Another question I would be interested to see the answer to is why this needs to be opt-out and not an opt-in sharing of health data with further then required with personal care. Another related question would focus on how anonymous that data, if shared, actually is. At least, in the UK that is, there is a start of an open debate around this topic. In the Netherlands sharing health data within the healthcare sector itself was blocked by parliament but, as so often happens, still implemented by a commercial entity anyway.
With a lot of healthcare data leaking out all the time, as I have wrote about in several previous additions of this weekly post, the problem of confidentiality of such data is much broader scoped then this specific issue surrounding the UK’s national health service (NHS), although it is exemplary for issues we face around the globe.
Health records are treated as special data within European privacy laws and should be treated as such by any company wanting to use them, regardless of purpose and form in which the data is obtained. Anonymising such data is very important but may prove to be extremely difficult if not impossible to do.
source: The Register (external link)

The Fight Over Consumer Encryption Is Moving Into a Strange New Phase


So if in all their mighty knowledge of information security and privacy the US lawmakers decide the tech industry and privacy groups can’t successfully argue that compromising encryption does not harm security and privacy, they will continue with their plans to mandate backdoors in such systems? Interesting to say the least and not very comforting either.
source: National Journal Group (external link)

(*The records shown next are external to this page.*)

(* ===== verification/Demangler.v ===== *)
(** * The demangler

    Models class [Demangler] (include/swift/Demangling/Demangler.h,
    lib/Demangling/Demangler.cpp): a string is read operator by operator, each
    operator popping nodes from a stack and pushing the node it builds. One
    definition per member function, with its name.

    A [NodePointer] the code returns is an [option Node]; [None] is [nullptr].
    Nodes are values. The code mutates a node in place only while the handler
    that made it (or popped it, for the argument tuple of an old-style function
    type) still holds it: the places are rebound explicitly below. *)

From Stdlib Require Import String.
From S2P Require Import Prelude Nodes ManglingUtils Punycode IdentifierMangling.

(** ** State *)

(** The members of [Demangler]. [NodeStack] has its top first; [Substitutions]
    is in index order; [Words] holds the [NumWords] words found so far.
    [PendingSubstitutions] is initialised and freed but never used. *)
Record Demangler := mkDemangler {
  Text : str;
  Pos : nat;
  IsOldFunctionTypeMangling : bool;
  NodeStack : list Node;
  Substitutions : list Node;
  Words : list str
}.

Definition setPos (p : nat) (s : Demangler) : Demangler :=
  mkDemangler (Text s) p (IsOldFunctionTypeMangling s) (NodeStack s) (Substitutions s) (Words s).
Definition setOld (o : bool) (s : Demangler) : Demangler :=
  mkDemangler (Text s) (Pos s) o (NodeStack s) (Substitutions s) (Words s).
Definition setNodeStack (l : list Node) (s : Demangler) : Demangler :=
  mkDemangler (Text s) (Pos s) (IsOldFunctionTypeMangling s) l (Substitutions s) (Words s).
Definition setSubstitutions (l : list Node) (s : Demangler) : Demangler :=
  mkDemangler (Text s) (Pos s) (IsOldFunctionTypeMangling s) (NodeStack s) l (Words s).
Definition setWordList (l : list str) (s : Demangler) : Demangler :=
  mkDemangler (Text s) (Pos s) (IsOldFunctionTypeMangling s) (NodeStack s) (Substitutions s) l.

Abbreviation DM := (M Demangler).

(** [init(MangledName)]: everything but [IsOldFunctionTypeMangling]. *)
Definition init (MangledName : str) (s : Demangler) : Demangler :=
  mkDemangler MangledName 0 (IsOldFunctionTypeMangling s) [] [] [].

(** A new [Demangler]. *)
Definition newDemangler : Demangler := mkDemangler [] 0 false [] [] [].

(** Every loop below either pops a node or reads a character in each round. *)
Definition loop_fuel (s : Demangler) : nat := S (length (Text s) + length (NodeStack s)).
Definition while_ {A B} (body : A -> DM (A + B)) (a : A) : DM B :=
  fun s => loop (loop_fuel s) body a s.

(** ** Reading characters *)

Definition peekChar : DM ascii := gets (fun s => default NUL (Text s !! Pos s)).

Definition nextChar : DM ascii := fun s =>
  match Text s !! Pos s with
  | None => Ok (NUL, s)
  | Some c => Ok (c, setPos (Pos s + 1) s)
  end.

(** [nextIf(char)] *)
Definition nextIf (c : ascii) : DM bool :=
  p <- peekChar ;;
  if Ascii.eqb p c then _ <- modify (fun s => setPos (Pos s + 1) s) ;; ret true
  else ret false.

(** [nextIf(StringRef)] *)
Definition nextIfStr (t : str) : DM bool := fun s =>
  if startswith (drop (Pos s) (Text s)) t
  then Ok (true, setPos (Pos s + length t) s)
  else Ok (false, s).

Definition pushBack : DM unit :=
  p <- gets Pos ;;
  _ <- assert "pushBack" (0 <? p)%nat ;;
  modify (setPos (p - 1)).

Definition consumeAll : DM str := fun s =>
  Ok (drop (Pos s) (Text s), setPos (length (Text s)) s).

(** ** The node stack *)

Definition pushNode (Nd : Node) : DM unit :=
  modify (fun s => setNodeStack (Nd :: NodeStack s) s).

Definition popNode : DM NodePointer := fun s =>
  match NodeStack s with
  | [] => Ok (None, s)
  | Nd :: rest => Ok (Some Nd, setNodeStack rest s)
  end.

(** [popNode(pred)] *)
Definition popNodeIf (pred : Kind -> bool) : DM NodePointer := fun s =>
  match NodeStack s with
  | [] => Ok (None, s)
  | Nd :: rest =>
      if pred (getKind Nd) then Ok (Some Nd, setNodeStack rest s) else Ok (None, s)
  end.

(** [popNode(kind)] *)
Definition popNodeKind (kind : Kind) : DM NodePointer := popNodeIf (fun k => Kind_eqb k kind).

Definition addSubstitution (Nd : NodePointer) : DM unit :=
  match Nd with
  | Some n => modify (fun s => setSubstitutions (Substitutions s ++ [n]) s)
  | None => ret tt
  end.

(** ** Building nodes *)

(** [P = addChild(P, C)] *)
Definition addChild (Parent Child : NodePointer) : NodePointer :=
  match Parent, Child with
  | Some p, Some c => Some (nodeAddChild p c)
  | _, _ => None
  end.

(** [addChild(P, C);] with the result discarded: [P] keeps its identity. *)
Definition addChildTo (Parent Child : NodePointer) : NodePointer :=
  match Parent, Child with
  | Some p, Some c => Some (nodeAddChild p c)
  | _, _ => Parent
  end.

Definition createWithChild (kind : Kind) (Child : NodePointer) : NodePointer :=
  match Child with
  | Some c => Some (nodeAddChild (createNode kind) c)
  | None => None
  end.

Definition createType (Child : NodePointer) : NodePointer := createWithChild K_Type Child.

Security of seismic sensor grid probed


Essentially this again, with so many internet of things and/or industrial systems, comes down to the fact that these systems were never designed to be connected to the internet directly in the first place. Although with IOT devices this is not entirely true and it’s just the manufacturers lacking the willingness to adequately secure their products, with industrial systems this is mostly unfortunately the case.
The potential misuse of these sensors for malicious intent is indeed low, it may show a far deeper problem with industrial systems and sensors being interconnected and not adequately protected.
source: BBC Technology (external link)

BBC detector vans are back to spy on your home Wi-Fi – if you can believe it

Auntie ‘sniffs packets’ for licence-fee dodging

This sounds all too familiarly to Monty Pyton’s “Eric” sketch where a cat detector van from the ministry of Housinge who could pinpoint a purr at 800 yards. Unless these are the looney detector vans referred to in the same sketch.
If the BBC really wants to make sure you pay for your on-demand streaming, just put it behind a paywall to which you can obtain free access if you can demonstrate reliably you paid your annual viewing taxes.